I honestly prefer using Komodo Edit (also mentioned in Book I, Chapter 3) for PHP editing. It’s a little simpler than Aptana, and it still has all the important features like syntax completion and highlighting built in with no plugins needed.

Komodo has another feature that can be a lifesaver for PHP programmers. If you’re working on a remote Web server, you can set up a connection to that server (choose Edit⇒Preferences⇒Servers). Then you can use the Save Remotely command to save the file to the server directly. That way, you can use all the features of Komodo without a local installation of Apache or PHP, and without having to implement an extra file transfer step.

This test.php program shows one of the most interesting things about PHP. The program itself is just a few lines long, but when you run it, the result is a complex Web page. Take a look at the source of the Web page, and you’ll see a lot of code that you didn’t write. That’s the magic of PHP. You write a program, and it creates a Web page for you.
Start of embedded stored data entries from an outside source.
(** * QConfigMapping: the pattern-to-QConfig registry of
      torch/ao/quantization/qconfig_mapping.py

    A shallow embedding of the registry class, its five setters and the two
    conversions [to_dict] / [from_dict], together with the properties of the
    registry that the design document states.

    Python objects are mutable and are handled through references, so the
    registry lives in an object store and every method is a computation over
    that store which may return a value or raise an exception. *)

From Stdlib Require Import ZArith.
From stdpp Require Import base option list strings gmap fin_maps.

Local Open Scope string_scope.
Local Open Scope list_scope.

(** ** Python values *)

(** The values that travel through the registry.  The registry never looks
    inside a QConfig, a module type or a function: those are [PObj], an
    object known by its identity only (and not iterable).  Tuples (also named
    tuples), lists, strings, integers and [None] are the shapes that occur in
    the dictionary form. *)
#[warnings="-register-all"]
Inductive pyval : Type :=
| PNone
| PInt (z : Z)
| PStr (s : string)
| PObj (id : positive)
| PTuple (items : list pyval)
| PList (items : list pyval).

(** The exceptions that destructuring and iteration raise. *)
Inductive exn : Type :=
| TypeError_not_iterable
    (* for ... in v: 'T' object is not iterable *)
| TypeError_cannot_unpack
    (* a, b = v: cannot unpack non-iterable T object *)
| ValueError_not_enough (expected got : nat)
    (* not enough values to unpack (expected n, got m) *)
| ValueError_too_many (expected : nat).
    (* too many values to unpack (expected n) *)

(** The characters of a string, each as a string of length one: what
    iterating over a [str] yields. *)
Fixpoint chars (s : string) : list pyval :=
  match s with
  | EmptyString => []
  | String c s' => PStr (String c EmptyString) :: chars s'
  end.

(** The items an iterable yields, [None] for a value that is not iterable. *)
Definition iter_items (v : pyval) : option (list pyval) :=
  match v with
  | PTuple l | PList l => Some l
  | PStr s => Some (chars s)
  | PNone | PInt _ | PObj _ => None
  end.

(** ** The dataclasses of the four entry kinds *)

Module ObjectTypeEntry.
Record QConfigObjectTypeEntry : Type := mk {
  object_type : pyval;
  qconfig : pyval
}.
End ObjectTypeEntry.

Module ModuleNameRegexEntry.
Record QConfigModuleNameRegexEntry : Type := mk {
  module_name_regex : pyval;
  qconfig : pyval
}.
End ModuleNameRegexEntry.

Module ModuleNameEntry.
Record QConfigModuleNameEntry : Type := mk {
  module_name : pyval;
  qconfig : pyval
}.
End ModuleNameEntry.

Module ModuleNameObjectTypeOrderEntry.
Record QConfigModuleNameObjectTypeOrderEntry : Type := mk {
  module_name : pyval;
  object_type : pyval;
  index : pyval;
  qconfig : pyval
}.
End ModuleNameObjectTypeOrderEntry.

Abbreviation QConfigObjectTypeEntry := ObjectTypeEntry.QConfigObjectTypeEntry.
Abbreviation QConfigModuleNameRegexEntry :=
  ModuleNameRegexEntry.QConfigModuleNameRegexEntry.
Abbreviation QConfigModuleNameEntry := ModuleNameEntry.QConfigModuleNameEntry.
Abbreviation QConfigModuleNameObjectTypeOrderEntry :=
  ModuleNameObjectTypeOrderEntry.QConfigModuleNameObjectTypeOrderEntry.

(** [dataclasses.fields]: the declared attributes of a dataclass, in
    declaration order, each with its name and its accessor ([getattr] of
    that name). *)
Record field (T : Type) : Type := Field {
  name : string;
  getattr : T -> pyval
}.
Arguments Field {T} _ _.
Arguments name {T} _.
Arguments getattr {T} _ _.

Class Dataclass (T : Type) : Type := fields : list (field T).
Arguments fields _ {_}.

#[global] Instance QConfigObjectTypeEntry_dataclass :
  Dataclass QConfigObjectTypeEntry :=
  [ Field "object_type" ObjectTypeEntry.object_type;
    Field "qconfig" ObjectTypeEntry.qconfig ].

#[global] Instance QConfigModuleNameRegexEntry_dataclass :
  Dataclass QConfigModuleNameRegexEntry :=
  [ Field "module_name_regex" ModuleNameRegexEntry.module_name_regex;
    Field "qconfig" ModuleNameRegexEntry.qconfig ].

#[global] Instance QConfigModuleNameEntry_dataclass :
  Dataclass QConfigModuleNameEntry :=
  [ Field "module_name" ModuleNameEntry.module_name;
    Field "qconfig" ModuleNameEntry.qconfig ].

#[global] Instance QConfigModuleNameObjectTypeOrderEntry_dataclass :
  Dataclass QConfigModuleNameObjectTypeOrderEntry :=
  [ Field "module_name" ModuleNameObjectTypeOrderEntry.module_name;
    Field "object_type" ModuleNameObjectTypeOrderEntry.object_type;
    Field "index" ModuleNameObjectTypeOrderEntry.index;
    Field "qconfig" ModuleNameObjectTypeOrderEntry.qconfig ].

(** ** The registry object *)

(** The attributes that [__init__] creates.  The three ordered dictionaries
    are created empty and no method of the class touches them again. *)
Record QConfigMapping : Type := mkQConfigMapping {
  global_qconfig : pyval;
  object_type_qconfigs : list QConfigObjectTypeEntry;
  module_name_regex_qconfigs : list QConfigModuleNameRegexEntry;
  module_name_qconfigs : list QConfigModuleNameEntry;
  module_name_object_type_order_qconfigs :
    list QConfigModuleNameObjectTypeOrderEntry;
  _object_type_qconfig_dict : list (pyval * pyval);
  _module_name_regex_qconfig_dict : list (pyval * pyval);
  _module_name_qconfig_dict : list (pyval * pyval)
}.

(** ** The object store and the computations over it *)

Definition loc : Type := positive.

Abbreviation heap := (gmap loc QConfigMapping).

(** How a call ends: with a value, with a Python exception, or [Stuck] when
    it is handed a reference to no object (which no Python program can
    do). *)
Inductive outcome (A : Type) : Type :=
| Return (a : A)
| Raise (e : exn)
| Stuck.
Arguments Return {A} _.
Arguments Raise {A} _.
Arguments Stuck {A}.

Definition py (A : Type) : Type := heap -> heap * outcome A.

Definition ret {A} (a : A) : py A := fun h => (h, Return a).

Definition bind {A B} (m : py A) (k : A -> py B) : py B :=
  fun h =>
    match m h with
    | (h', Return a) => k a h'
    | (h', Raise e) => (h', Raise e)
    | (h', Stuck) => (h', Stuck)
    end.

Definition raise {A} (e : exn) : py A := fun h => (h, Raise e).

Declare Scope py_scope.
Delimit Scope py_scope with py.
Notation "x <- m ;; k" := (bind m (fun x => k))
  (at level 100, m at next level, right associativity) : py_scope.
Notation "m ;; k" := (bind m (fun _ => k))
  (at level 100, right associativity) : py_scope.
Local Open Scope py_scope.

(** Reading the attributes of the object behind a reference. *)
Definition deref (l : loc) : py QConfigMapping :=
  fun h =>
    match h !! l with
    | Some r => (h, Return r)
    | None => (h, Stuck)
    end.

(** Updating the object behind a reference in place. *)
Definition update (l : loc) (f : QConfigMapping -> QConfigMapping) : py unit :=
  fun h =>
    match h !! l with
    | Some r => (<[l := f r]> h, Return tt)
    | None => (h, Stuck)
    end.

(** Creating a new object: it gets a reference that no live object has. *)
Definition new (r : QConfigMapping) : py loc :=
  fun h => let l := fresh (dom h) in (<[l := r]> h, Return l).

(** [for x in l: body(x)] over the items of an iterable already obtained. *)
Fixpoint for_each {A} (l : list A) (body : A -> py unit) : py unit :=
  match l with
  | [] => ret tt
  | x :: l' => body x ;; for_each l' body
  end.

(** [for x in v: body(x)]: [v] must be iterable. *)
Definition for_in (v : pyval) (body : pyval -> py unit) : py unit :=
  match iter_items v with
  | Some l => for_each l body
  | None => raise TypeError_not_iterable
  end.

(** The loop targets [a, b] and [a, b, c, d]: the item is unpacked, which
    needs an iterable with exactly that many items. *)
Definition unpack_error {A} (expected : nat) (l : list pyval) : py A :=
  if (List.length l <? expected)%nat
  then raise (ValueError_not_enough expected (List.length l))
  else raise (ValueError_too_many expected).

Definition unpack2 (v : pyval) : py (pyval * pyval) :=
  match iter_items v with
  | None => raise TypeError_cannot_unpack
  | Some [a; b] => ret (a, b)
  | Some l => unpack_error 2 l
  end.

Definition unpack4 (v : pyval) : py (pyval * pyval * pyval * pyval) :=
  match iter_items v with
  | None => raise TypeError_cannot_unpack
  | Some [a; b; c; d] => ret (a, b, c, d)
  | Some l => unpack_error 4 l
  end.

(** ** The class [QConfigMapping] *)

Definition GLOBAL_DICT_KEY : string := "".
Definition OBJECT_TYPE_DICT_KEY : string := "object_type".
Definition MODULE_NAME_REGEX_DICT_KEY : string := "module_name_regex".
Definition MODULE_NAME_DICT_KEY : string := "module_name".
Definition MODULE_NAME_OBJECT_TYPE_ORDER_DICT_KEY : string :=
  "module_name_object_type_order".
Don’t panic if you don’t understand the first thing in the page that gets produced with the phpinfo() command. It contains many details about how PHP is configured on your server, which may not mean much now. If you have trouble with PHP and ask me for help, though, it’s the first thing I’ll ask you for. As you get more experienced, you’ll be able to learn a lot from this page.

The basic flow of PHP programming works like this:

1. You build a standard page, and you include PHP code inside it.
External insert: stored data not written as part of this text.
(** * Raster composition of the FURL icon scripts

    A shallow embedding of the icon generators of [flutter_furl]
    ([create_custom_icon.py], [create_icon.py], [convert_svg_icon.py],
    [create_emoji_icon.py], [create_gold_icon.py], [create_visible_icon.py],
    [create_store_assets.py], [create_android_icons.py]) and the properties
    of their gradient loops, paint order, alpha mask, corner rounding,
    text outline, stroked arcs and missing-icon handling.

    Python integers are [Z]; Python floats are IEEE binary64 and are
    modelled by the primitive floats of the Standard Library, so that
    [int(...)] of a float expression is computed bit for bit. *)

From Stdlib Require Import ZArith List Lia Bool String DecimalString.
From Stdlib Require Import Floats.
Import ListNotations.
Open Scope Z_scope.

(** ** Python arithmetic *)

Module Py.

(** [float(z)] for a Python integer (exact below 2^53). *)
Definition of_int (z : Z) : float :=
  if z <? 0 then PrimFloat.opp (PrimFloat.of_uint63 (Uint63.of_Z (- z)))
  else PrimFloat.of_uint63 (Uint63.of_Z z).

(** [int(f)]: truncation toward zero.  Python raises on an infinity or a
    NaN; the scripts only convert finite values, and those two cases are
    mapped to 0 here. *)
Definition int (f : float) : Z :=
  match Prim2SF f with
  | S754_finite s m e =>
      let v := Z.shiftl (Z.pos m) e in if s then - v else v
  | _ => 0
  end.

(** [a / b] on two integers (true division). *)
Definition truediv (a b : Z) : float := PrimFloat.div (of_int a) (of_int b).

(** [range(n)] *)
Definition range (n : Z) : list Z := map Z.of_nat (seq 0 (Z.to_nat n)).

(** [range(lo, hi)] *)
Definition range2 (lo hi : Z) : list Z := map (fun k => lo + k) (range (hi - lo)).

(** [for i in range(n): s = body(i, s)] *)
Definition for_range {S : Type} (n : Z) (body : Z -> S -> S) (s : S) : S :=
  fold_left (fun acc i => body i acc) (range n) s.

(** [str(z)], as an f-string prints an integer. *)
Definition str (z : Z) : string := NilZero.string_of_int (Z.to_int z).

End Py.

Notation "x +. y" := (PrimFloat.add x y) (at level 50, left associativity).
Notation "x -. y" := (PrimFloat.sub x y) (at level 50, left associativity).
Notation "x *. y" := (PrimFloat.mul x y) (at level 40, left associativity).

(** ** Colours, canvas and compositor *)

Record Color : Type := mkColor { red : Z; green : Z; blue : Z; alpha : Z }.

Definition transparent : Color := mkColor 0 0 0 0.

Definition opaque (c : Color) : Prop := alpha c = 255.

Definition Color_eqb (c d : Color) : bool :=
  (red c =? red d) && (green c =? green d) && (blue c =? blue d)
  && (alpha c =? alpha d).

(** A bounding box [[x0, y0, x1, y1]] as the scripts pass it to the drawing
    calls; both corners are inclusive. *)
Definition BBox : Type := (Z * Z * Z * Z)%type.

(** [Image.new('RGBA', (w, h), (0, 0, 0, 0))]: the image is kept as its size
    and its pixel function; reads and writes outside the size do not exist. *)
Record Canvas : Type := mkCanvas
  { width : Z; height : Z; pixels : Z -> Z -> Color }.

Definition newCanvas (w h : Z) : Canvas := mkCanvas w h (fun _ _ => transparent).

Definition in_bounds (cv : Canvas) (x y : Z) : bool :=
  (0 <=? x) && (x <? width cv) && (0 <=? y) && (y <? height cv).

Definition getpixel (cv : Canvas) (x y : Z) : option Color :=
  if in_bounds cv x y then Some (pixels cv x y) else None.

(** Division rounded to the nearest integer, for non-negative operands. *)
Definition rdiv (n d : Z) : Z := (2 * n + d) / (2 * d).

(** Modelled from the spec: the compositor is not part of the scripts (they
    draw through the imaging library).  Source-over blending of section 4.1:
    [outA = srcA + dstA(1 - srcA)],
    [outRGB = (srcRGB srcA + dstRGB dstA (1 - srcA)) / outA] on channels
    normalised to [0,1], written back as integers rounded to nearest, and
    [(0,0,0,0)] when [outA = 0].  [wa] is [outA] scaled by 255 * 255. *)
Definition blend (dst src : Color) : Color :=
  let wa := 255 * alpha src + alpha dst * (255 - alpha src) in
  if wa =? 0 then transparent
  else
    let ch (s d : Z) :=
      rdiv (s * alpha src * 255 + d * alpha dst * (255 - alpha src)) wa in
    mkColor (ch (red src) (red dst)) (ch (green src) (green dst))
            (ch (blue src) (blue dst)) (rdiv wa 255).

(** Painting a colour through a coverage test: every covered pixel inside
    the canvas is blended, every other pixel is kept.  The fills followed in
    this file are opaque, for which blending and overwriting the pixel are
    the same. *)
Definition paint (mask : Z -> Z -> bool) (c : Color) (cv : Canvas) : Canvas :=
  mkCanvas (width cv) (height cv)
    (fun x y =>
       if in_bounds cv x y && mask x y then blend (pixels cv x y) c
       else pixels cv x y).

(** Modelled from the spec: the ellipse rasteriser is the imaging library's.
    Filled ellipse of section 4.3: a pixel of the bounding box is covered
    when [((x - cx)/rx)^2 + ((y - cy)/ry)^2 <= 1]; the test is written on
    doubled coordinates so that it stays in the integers. *)
Definition in_ellipse (bb : BBox) (x y : Z) : bool :=
  let '(x0, y0, x1, y1) := bb in
  let w := x1 - x0 in
  let h := y1 - y0 in
  (x0 <=? x) && (x <=? x1) && (y0 <=? y) && (y <=? y1)
  && ((2 * x - x0 - x1) ^ 2 * h ^ 2 + (2 * y - y0 - y1) ^ 2 * w ^ 2
      <=? w ^ 2 * h ^ 2).

(** Filled rectangle: every pixel of the bounding box. *)
Definition in_rectangle (bb : BBox) (x y : Z) : bool :=
  let '(x0, y0, x1, y1) := bb in
  (x0 <=? x) && (x <=? x1) && (y0 <=? y) && (y <=? y1).

(** [draw.ellipse(bbox, fill=c)] and [draw.rectangle(bbox, fill=c)]. *)
Definition ellipse (bb : BBox) (c : Color) (cv : Canvas) : Canvas :=
  paint (in_ellipse bb) c cv.

Definition rectangle (bb : BBox) (c : Color) (cv : Canvas) : Canvas :=
  paint (in_rectangle bb) c cv.

(** Squared distance of a pixel to a centre on the diagonal [(c, c)]. *)
Definition dist2 (c x y : Z) : Z := (x - c) ^ 2 + (y - c) ^ 2.

(** The bounding box [[c - i, c - i, c + i, c + i]] of the circle of radius
    [i] centred at [(c, c)]. *)
Definition ring_bbox (c i : Z) : BBox := (c - i, c - i, c + i, c + i).

(** Radius of a square bounding box. *)
Definition bbox_radius (bb : BBox) : Z :=
  let '(x0, _, x1, _) := bb in (x1 - x0) / 2.

(** The smallest integer radius that reaches a pixel: [ceil(d)] for the
    pixel's distance [d] to the centre. *)
Definition ceil_dist (c x y : Z) : Z := Z.sqrt_up (dist2 c x y).

(** A gradient loop issues one [draw.ellipse] call per iteration; the calls
    of a loop, in order, and their replay on a canvas. *)
Definition RingOp : Type := (BBox * Color)%type.

Definition draw_rings (ops : list RingOp) (cv : Canvas) : Canvas :=
  fold_left (fun acc op => ellipse (fst op) (snd op) acc) ops cv.

(** Two colours within one unit of each other on every channel. *)
Definition within1 (c d : Color) : bool :=
  (Z.abs (red c - red d) <=? 1) && (Z.abs (green c - green d) <=? 1)
  && (Z.abs (blue c - blue d) <=? 1) && (Z.abs (alpha c - alpha d) <=? 1).

(** ** create_custom_icon.py: background gradient (lines 15-29) *)

Module CustomIcon.

Definition size : Z := 1024.
Definition center : Z := size / 2.
Definition radius : Z := 480.

(** Loop body, lines 22-26: [ratio = i / radius],
    [r = int(101 + (139 - 101) * ratio)] and so on, [alpha = 255]. *)
Definition ring_color (radius i : Z) : Color :=
  let ratio := Py.truediv i radius in
  mkColor (Py.int (Py.of_int 101 +. Py.of_int (139 - 101) *. ratio))
          (Py.int (Py.of_int 99 +. Py.of_int (92 - 99) *. ratio))
          (Py.int (Py.of_int 229 +. Py.of_int (246 - 229) *. ratio))
          255.

(** Lines 20-29: [for i in range(radius): draw.ellipse([center-i, center-i,
    center+i, center+i], fill=(r, g, b, alpha))]. *)
Definition gradient (center radius : Z) (cv : Canvas) : Canvas :=
  Py.for_range radius
    (fun i acc => ellipse (ring_bbox center i) (ring_color radius i) acc) cv.

Definition ring_ops (center radius : Z) : list RingOp :=
  map (fun i => (ring_bbox center i, ring_color radius i)) (Py.range radius).

(** Lines 49-56: the text is centred from the box the font measures. *)
Definition text_x (text_width : Z) : Z := (size - text_width) / 2.
Definition text_y (text_height : Z) : Z := (size - text_height) / 2 - 40.

(** Lines 49-62: [draw.textbbox((0, 0), text, font=font)] is the box of the
    ink for the origin (0, 0) and [text_width = bbox[2] - bbox[0]]; drawn
    at [text_x] the ink spans the columns [text_x + bbox[0]] to
    [text_x + bbox[2]]. *)
Definition ink_left (bbox : BBox) : Z :=
  let '(b0, _, b2, _) := bbox in text_x (b2 - b0) + b0.
Definition ink_right (bbox : BBox) : Z :=
  let '(b0, _, b2, _) := bbox in text_x (b2 - b0) + b2.

(** Lines 64-76: the padlock sits 20 below the text; its body. *)
Definition padlock_y (text_height : Z) : Z :=
  text_y text_height + text_height + 20.
Definition padlock_size : Z := 120.
Definition padlock_x : Z := center - padlock_size / 2.
Definition body_height : Z := padlock_size.
Definition body_width : Z := padlock_size.
Definition body_box (text_height : Z) : BBox :=
  (padlock_x, padlock_y text_height + 30,
   padlock_x + body_width, padlock_y text_height + body_height).

(** Lines 92-105: keyhole disc and slot. *)
Definition keyhole_size : Z := 20.
Definition keyhole_x : Z := center - keyhole_size / 2.
Definition keyhole_y (text_height : Z) : Z := padlock_y text_height + 50.
Definition keyhole_box (text_height : Z) : BBox :=
  (keyhole_x, keyhole_y text_height,
   keyhole_x + keyhole_size, keyhole_y text_height + keyhole_size).
Definition slot_width : Z := 8.
Definition slot_height : Z := 25.
Definition slot_x : Z := center - slot_width / 2.
Definition slot_y (text_height : Z) : Z :=
  keyhole_y text_height + keyhole_size - 5.
Definition slot_box (text_height : Z) : BBox :=
  (slot_x, slot_y text_height,
   slot_x + slot_width, slot_y text_height + slot_height).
2. When the server recognizes the PHP code, it calls the PHP interpreter and passes that code to it.

PHP programs are almost always designed to create HTML code, which gets passed back to the user. The user will never see PHP code, because it will get translated to HTML/XHTML before it gets to the browser.

By default, Apache will load index.html or index.php automatically if you type a directory path into the Web browser. There’s already a program in htdocs called index.php. Rename it index.php.off. Now, if you navigate to http://localhost/, you’ll see a list of directories and files your server can run, including test.php. When you have a live site, you’ll typically name one file index.html or index.php so the user doesn’t have to type the entire filename. See Book VIII, Chapter 1 for more information on how to set up your server to make it easiest to use.


Building XHTML with PHP

In PHP, you aren’t actually printing anything to the user. Instead, you’re building an HTML document that will be sent to the browser, which will interpret the HTML and then print that (the HTML) to the user. Therefore, all your code gets interpreted twice: first on the server to generate the HTML and then on the user’s machine to generate the output display.

If you’ve used XHTML, CSS, and JavaScript, you might have been frustrated because all these environments run on the client, and you have no control of the client environment. You don’t know what browser the user will have, and thus you don’t know exactly how XHTML, CSS, and JavaScript will run there. When you program in PHP, you’re working on a machine (the server) that you actually control. You know exactly what the server’s capabilities are because (in many cases) you configured it yourself.